Бритвер, Джеймс – камердинер Нортенгерленда.

Букет – см. Ричтон, виконт.

Ватерлоо дворец – Витропольская резиденция герцога Веллингтона.

Веллингтон, герцог – Артур Уэлсли, король Веллингтонии, один из создателей Витропольской федерации и главный из ее четырех королей, отец Заморны и Тауншенда.

Веллингтония (Сенегамбия) – королевство в западной части Витропольской федерации, соответствует британской Ирландии.

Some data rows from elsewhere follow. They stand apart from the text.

(** * Legal Doc Studio: template engine and fallback encoders

    A shallow embedding of the document core of the repository:
    - [processTemplate] and [validateVariables] (template engine),
    - [crc32], [getCrc32Table] and [createMinimalDocxZip] (ZIP container),
    - [generateFallbackPdf] and [generateFallbackDocx] (fallback exports),
    - the two [markdownToHtml], [parseEnvInt], the counts of the preview,
      the handler of the format route and [handleNext] of the form wizard.

    JavaScript strings are sequences of UTF-16 code units; a [Buffer] is a
    sequence of bytes.  Regular expressions are written out as backtracking
    matchers in continuation-passing style, one combinator per regex
    construct, so that greedy and lazy quantifiers try their alternatives in
    the order the JavaScript engine does. *)

From Stdlib Require Import ZArith List Lia ZifyNat Bool Ascii String DecimalString.
From Stdlib Require DecimalPos.
From Stdlib.Strings Require Import Byte.
From stdpp Require Import gmap list.

Local Open Scope N_scope.

(** ** JavaScript strings *)

(** A UTF-16 code unit (a number below 65536) and a string of them. *)
Abbreviation jschar := N (only parsing).
Abbreviation jsstring := (list N) (only parsing).

(** The code units of an ASCII literal. *)
Definition js (s : String.string) : jsstring :=
  map N_of_ascii (list_ascii_of_string s).

(** [\s] of a JavaScript regex; also what [String.prototype.trim] strips
    (WhiteSpace and LineTerminator). *)
Definition isSpace (c : jschar) : bool :=
  ((9 <=? c) && (c <=? 13)) || (c =? 32) || (c =? 160) || (c =? 0x1680)
  || ((0x2000 <=? c) && (c <=? 0x200A)) || (c =? 0x2028) || (c =? 0x2029)
  || (c =? 0x202F) || (c =? 0x205F) || (c =? 0x3000) || (c =? 0xFEFF).

(** LineTerminator: what [.] refuses and what [^] and [$] look at under the
    [m] flag. *)
Definition isLineTerminator (c : jschar) : bool :=
  (c =? 10) || (c =? 13) || (c =? 0x2028) || (c =? 0x2029).

(** [\w] without the [i] and [u] flags: [A-Za-z0-9_]. *)
Definition isWord (c : jschar) : bool :=
  ((48 <=? c) && (c <=? 57)) || ((65 <=? c) && (c <=? 90))
  || (c =? 95) || ((97 <=? c) && (c <=? 122)).

(** SyntaxCharacter of the regex grammar: [^ $ \ . * + ? ( ) [ ] { } |]. *)
Definition isSyntaxChar (c : jschar) : bool :=
  existsb (N.eqb c) (js "^$\.*+?()[]{}|").

(** ** Regex constructs as backtracking matchers

    A matcher reads the text at the current position and hands what is left
    to its continuation; [None] makes the enclosing quantifier try its next
    alternative. *)
Section Matchers.
Context {R : Type}.

(** A literal run of characters. *)
Fixpoint lit (l : jsstring) (k : jsstring -> option R) (s : jsstring)
  : option R :=
  match l with
  | [] => k s
  | c :: l' =>
      match s with
      | d :: s' => if c =? d then lit l' k s' else None
      | [] => None
      end
  end.

(** [p*], greedy: the longest run first, then shorter ones.  The
    continuation receives the run. *)
Fixpoint star (p : jschar -> bool) (k : jsstring -> jsstring -> option R)
    (s : jsstring) : option R :=
  match s with
  | c :: s' =>
      if p c then
        match star p (fun cap => k (c :: cap)) s' with
        | Some r => Some r
        | None => k [] s
        end
      else k [] s
  | [] => k [] []
  end.

(** [p+], greedy. *)
Definition plus (p : jschar -> bool) (k : jsstring -> jsstring -> option R)
    (s : jsstring) : option R :=
  match s with
  | c :: s' => if p c then star p (fun cap => k (c :: cap)) s' else None
  | [] => None
  end.

(** [p*?], lazy: the shortest run first, then longer ones. *)
Fixpoint lazyStar (p : jschar -> bool)
    (k : jsstring -> jsstring -> option R) (s : jsstring) : option R :=
  match k [] s with
  | Some r => Some r
  | None =>
      match s with
      | c :: s' =>
          if p c then lazyStar p (fun cap => k (c :: cap)) s' else None
      | [] => None
      end
  end.
End Matchers.

(** [[\s\S]] accepts every code unit, [.] every one but a line terminator. *)
Definition anyChar (c : jschar) : bool := true.
Definition dotChar (c : jschar) : bool := negb (isLineTerminator c).

(** ** [String.prototype.replace] with a global regex

    The matcher [m] receives the text before the position (reversed, so that
    its head is the previous character) and the text at the position, and
    answers with the replacement and the text after the match.  Matches are
    looked for from left to right, each search starting where the previous
    match ended; an empty match copies one character before the next
    search. *)
Section Replace.
Variable m : jsstring -> jsstring -> option (jsstring * jsstring).

Fixpoint replaceFrom (pre : jsstring) (skip : nat) (s : jsstring)
  : jsstring :=
  match s with
  | [] =>
      match skip with
      | O => match m pre [] with Some (repl, _) => repl | None => [] end
      | S _ => []
      end
  | c :: s' =>
      match skip with
      | S k => replaceFrom (c :: pre) k s'
      | O =>
          match m pre (c :: s') with
          | Some (repl, rest) =>
              match (length (c :: s') - length rest)%nat with
              | O => repl ++ c :: replaceFrom (c :: pre) 0 s'
              | S k => repl ++ replaceFrom (c :: pre) k s'
              end
          | None => c :: replaceFrom (c :: pre) 0 s'
          end
      end
  end.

Вернон, Луиза – в девичестве Луиза Аллен, оперная певица; сперва была женой лорда Вернона, затем – маркиза Ричарда Уэлсли, дяди Заморны. После его смерти стала любовницей Нортенгерленда, затем – Масары Лофти. Иногда фигурирует под именем Луизы Дэнс.

Витрополь (Великий Стеклянный город) – столица Витропольской федерации (называемой также Витропольский союз). Основан на берегу Гвинейского залива в устье Нигера Двенадцатью искателями приключений – солдатиками Брэнуэлла.

Гастингс, Генри – офицер, поэт, хронист, автор ангрийского гимна. Многие произведения Брэнуэлла подписаны его именем.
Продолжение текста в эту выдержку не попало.